George Pinkerton visited Pohle in hospital a few days later. With typical air force humour knowing Pohle had broken his jaw he presented him with a box of toffees. Despite the war there developed a clear and remarkable respect between the two men. In an excerpt from one of Pinkerton’s letters to Pohle after visiting him in hospital on 22 October 1939, he wrote:
”I much appreciated the opportunity of visiting you on Monday last and I hope you are now feeling more comfortable and on the way to a speedy recovery from your injuries.

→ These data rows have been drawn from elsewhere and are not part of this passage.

(* ===== verification/Actions.v ===== *)
(** * Pipeline actions

    [packages/database/src/pipelines/actions.ts]: run, enable and disable for
    an owner, with the conflicts a route can map. *)

From S2P Require Import Prelude Js Contracts StateMachine Topology Executable Schemas Database.
From S2P Require Import Integrity Statements Repository RunQueue.

Definition notFoundConflict : exn :=
  PipelineActionConflictError not_found "The requested pipeline was not found." None.
Definition notEnabledConflict : exn :=
  PipelineActionConflictError not_enabled "The pipeline must be enabled before it can run." None.
Definition lockedConflict : exn :=
  PipelineActionConflictError locked "The pipeline is locked while a run is queued or active." None.
Definition notExecutableConflict (violations : list PipelineExecutableViolation) : exn :=
  PipelineActionConflictError not_executable "The pipeline is not executable and cannot be enabled."
    (Some violations).

(** Apply the enabled-only rule of the state machine. *)
Definition assertPipelineCanRunAction (state : PipelineState.t) : result unit :=
  match enqueuePipelineRun (createPipelineExecutionState state) "manual-action" with
  | Ok _ => Ok ()
  | Throw (PipelineStateTransitionError _) => Throw notEnabledConflict
  | Throw e => Throw e
  end.

(** The [reason] a scheduler conflict carries; the conflicts of the actions
    carry one as well. *)
Definition hasPipelineRunConflictReason (error : exn) (reason : PipelineRunEnqueueConflictReason) : bool :=
  match error, reason with
  | PipelineRunEnqueueConflictError run_not_enabled _, run_not_enabled => true
  | PipelineRunEnqueueConflictError run_not_found _, run_not_found => true
  | PipelineActionConflictError not_enabled _ _, run_not_enabled => true
  | PipelineActionConflictError not_found _ _, run_not_found => true
  | _, _ => false
  end.

(** The availability an action can ask for. *)
Inductive ActionState := action_enabled | action_disabled.

Definition action_state (s : ActionState) : PipelineState.t :=
  match s with action_enabled => PipelineState.enabled | action_disabled => PipelineState.disabled end.

(** The run a state check is made against. *)
Definition blockingState (state : PipelineState.t) (blockingRun : option RunRow) : PipelineExecutionState :=
  withActiveRun (createPipelineExecutionState state)
    ((λ run, {| active_id := r_id run;
                active_state := if decide (r_state run = RunState.running) then active_running
                                else active_queued;
                cancellationRequested := false |}) <$> blockingRun).

Section actions.
Context `{!Uuids, !Formats}.

Definition parseActionInput (ownerUserId pipelineId : string) : result (string * string) :=
  pipelineId ← parse is_uuid pipelineId;
  ownerUserId ← parse is_uuid ownerUserId;
  Ok (ownerUserId, pipelineId).

Definition findOwnedPipeline (ownerUserId pipelineId : string) : DB (option PipelineState.t) :=
  pipeline ← selectFirst pipelines (λ p, p_id p = pipelineId ∧ p_ownerUserId p = ownerUserId);
  mret (p_state <$> pipeline).

Definition runPipelineForOwner (ownerUserId pipelineId : string)
    (enqueueRun : string → DB CreatedPipelineRun) : DB CreatedPipelineRun :=
  identifiers ← lift (parseActionInput ownerUserId pipelineId);
  let '(ownerUserId, pipelineId) := identifiers in
  state ← findOwnedPipeline ownerUserId pipelineId;
  match state with
  | None => throw notFoundConflict
  | Some state =>
      lift (assertPipelineCanRunAction state);;
      try_catch (enqueueRun pipelineId) (λ error,
        if hasPipelineRunConflictReason error run_not_enabled then throw notEnabledConflict
        else if hasPipelineRunConflictReason error run_not_found then throw notFoundConflict
        else throw error)
  end.

Definition readPipelineTopologyForExecutableCheck (pipelineId : string) : DB PipelineTopologyInput :=
  components ← select pipelineComponents (λ c, c_pipelineId c = pipelineId);
  edges ← select pipelineEdges (λ e, e_pipelineId e = pipelineId);
  mret {| input_edges := hydrateEdge <$> edges; input_steps := hydrateStep <$> components |}.

Definition setPipelineStateForOwner (ownerUserId pipelineId : string) (state : ActionState) (now : Z)
    (availableComponents : option (list ComponentMetadata)) : DB (string * PipelineState.t) :=
  identifiers ← lift (parseActionInput ownerUserId pipelineId);
  let '(ownerUserId, pipelineId) := identifiers in
  transaction (
    pipeline ← selectFirst pipelines (λ p, p_id p = pipelineId ∧ p_ownerUserId p = ownerUserId);
    match pipeline with
    | None => throw notFoundConflict
    | Some pipeline =>
        blockingRun ← selectFirst runs (λ r, r_pipelineId r = pipelineId ∧ r_state r ∈ activeRunStates);
        lift match setPipelineState (blockingState (p_state pipeline) blockingRun) (action_state state) with
             | Throw (PipelineStateTransitionError _) => Throw lockedConflict
             | o => o
             end;;
        (match state with
         | action_enabled =>
             topology ← readPipelineTopologyForExecutableCheck pipelineId;
             lift match assertPipelineExecutable topology (default [] availableComponents) with
                  | Throw (PipelineNotExecutableError violations) => Throw (notExecutableConflict violations)
                  | o => o
                  end
         | action_disabled => mret ()
         end);;
        updatePipelines (λ p, p_id p = pipelineId ∧ p_ownerUserId p = ownerUserId) None
          (action_state state) now;;
        mret (pipelineId, action_state state)
    end).

Definition enablePipelineForOwner (ownerUserId pipelineId : string)
    (availableComponents : list ComponentMetadata) (now : Z) : DB (string * PipelineState.t) :=
  setPipelineStateForOwner ownerUserId pipelineId action_enabled now (Some availableComponents).

Definition disablePipelineForOwner (ownerUserId pipelineId : string) (now : Z) :
    DB (string * PipelineState.t) :=
  setPipelineStateForOwner ownerUserId pipelineId action_disabled now None.

(** [apps/scheduler/src/pipeline-actions.ts] *)
Definition enqueuePipelineRunForOwner (ownerUserId pipelineId : string) (now : Z) : DB CreatedPipelineRun :=
  runPipelineForOwner ownerUserId pipelineId (λ pipelineId,
    createPipelineRun {| request_pipelineId := pipelineId; request_scheduledFor := None;
                         request_triggerId := None |} now).
End actions.

(** ** The topology an enabling is checked against *)

Definition persistedTopology (id : string) (d : Database) : PipelineTopologyInput :=
  {| input_steps := hydrateStep <$> filter (λ c, c_pipelineId c = id) (pipelineComponents d);
     input_edges := hydrateEdge <$> filter (λ e, e_pipelineId e = id) (pipelineEdges d) |}.

(** What an enabling or a disabling does to the row. *)
Definition withState (state : PipelineState.t) (now : Z) (p : PipelineRow) : PipelineRow :=
  {| p_id := p_id p; p_ownerUserId := p_ownerUserId p; p_contractVersion := p_contractVersion p;
     p_name := p_name p; p_state := state; p_createdAt := p_createdAt p; p_updatedAt := now |}.

Section facts.
Context `{!Uuids, !Formats}.

Definition ownedRow (owner id : string) (p : PipelineRow) : Prop :=
  p_id p = id ∧ p_ownerUserId p = owner.
#[global] Instance ownedRow_dec owner id p : Decision (ownedRow owner id p).
Proof. unfold ownedRow. apply _. Defined.

Lemma setPipelineState_blocking state run next :
  match setPipelineState (blockingState state run) next with
  | Ok _ => run = None
  | Throw e => run ≠ None ∧ ∃ m, e = PipelineStateTransitionError m
  end.
Proof. destruct run; simpl; [split; [done|by eexists]|done]. Qed.

(** C23: enabling, case by case: not the owner's pipeline; locked by a
    queued or running run; refused with every violation of the persisted
    graph against the catalog; or enabled, and then nothing but the state
    and the update time of that row has changed. *)
Theorem enablePipelineForOwner_spec owner id catalog now d :
  is_uuid owner = true → is_uuid id = true →
  let result := enablePipelineForOwner owner id catalog now d in
  let owned := ∃ p, p ∈ pipelines d ∧ ownedRow owner id p in
  let locked := ∃ r, r ∈ runs d ∧ r_pipelineId r = id ∧ r_state r ∈ activeRunStates in
  (¬ owned → result = (Throw notFoundConflict, d)) ∧
  (owned → locked → result = (Throw lockedConflict, d)) ∧
  (owned → ¬ locked → ∀ violations,
     checkPipelineExecutable (persistedTopology id d) catalog = not_executable_because violations →
     result = (Throw (notExecutableConflict violations), d)) ∧
  (owned → ¬ locked → checkPipelineExecutable (persistedTopology id d) catalog = executable →
     result = (Ok (id, PipelineState.enabled),
       set_pipelines (updateIf (ownedRow owner id) (withState PipelineState.enabled now) <$> pipelines d) d)).
Proof.
  intros Ho Hi result owned locked. unfold result. clear result.
  unfold enablePipelineForOwner, setPipelineStateForOwner, parseActionInput, parse. rewrite Ho, Hi.
  unfold transaction, selectFirst, select, readPipelineTopologyForExecutableCheck, select. run_m.
  destruct (head (filter _ (pipelines d))) as [row|] eqn:E; cycle 1.
  { rewrite head_filter_None in E. split_and!; [done|..]; intros (p & ? & ? & ?); naive_solver. }
  apply head_filter_Some in E as (Hrow & Hid & Hown).
  assert owned as Howned by (exists row; by split; [|split]).
  split; [done|].
  pose proof (setPipelineState_blocking (p_state row)
    (head (filter (λ r, r_pipelineId r = id ∧ r_state r ∈ activeRunStates) (runs d)))
    PipelineState.enabled) as Hblock.
  destruct (head (filter (λ r, r_pipelineId r = id ∧ _) (runs d))) as [run|] eqn:E.
  { apply head_filter_Some in E as (Hrun & Hp & Hst).
    assert locked as Hl by (by exists run). simpl. split_and!; naive_solver. }
  assert (¬ locked) as Hnl by (rewrite head_filter_None in E; unfold locked; naive_solver).
  simpl. unfold assertPipelineExecutable.
  change {| input_steps := _; input_edges := _ |} with (persistedTopology id d).
  split; [done|]. split.
  - intros _ _ violations Hc. by rewrite Hc.
  - intros _ _ Hc. by rewrite Hc.
Qed.
End facts.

We are at war but that doesn’t stop me from acknowledging the very gallant fight which you put up’.
Pohle replied, from hospital a few days later in pretty good English and on Church of Scotland notepaper: “Dear Flt Lt Pinkerton, You have me marked with your surprising present and a very much gladness especially I just turn in this day to comprehend the fate of a prisoner of war. I think nothing is more bad for an airman who has acquired the magnificent emotion and passion through flying. I thank you for the final conduct, wish you the best and greet with you likewise the other pilot. Signed, an old airman in comradeship”. Helmut G W Pohle, Hauptmann der Luftwaffe.
Pohle survived as a prisoner of war and went back to farming on the Baltic coast as did Pinkerton in Renfrew both living into their 90s. Pohle wrote many letters subsequently saying how well he had been treated as a POW.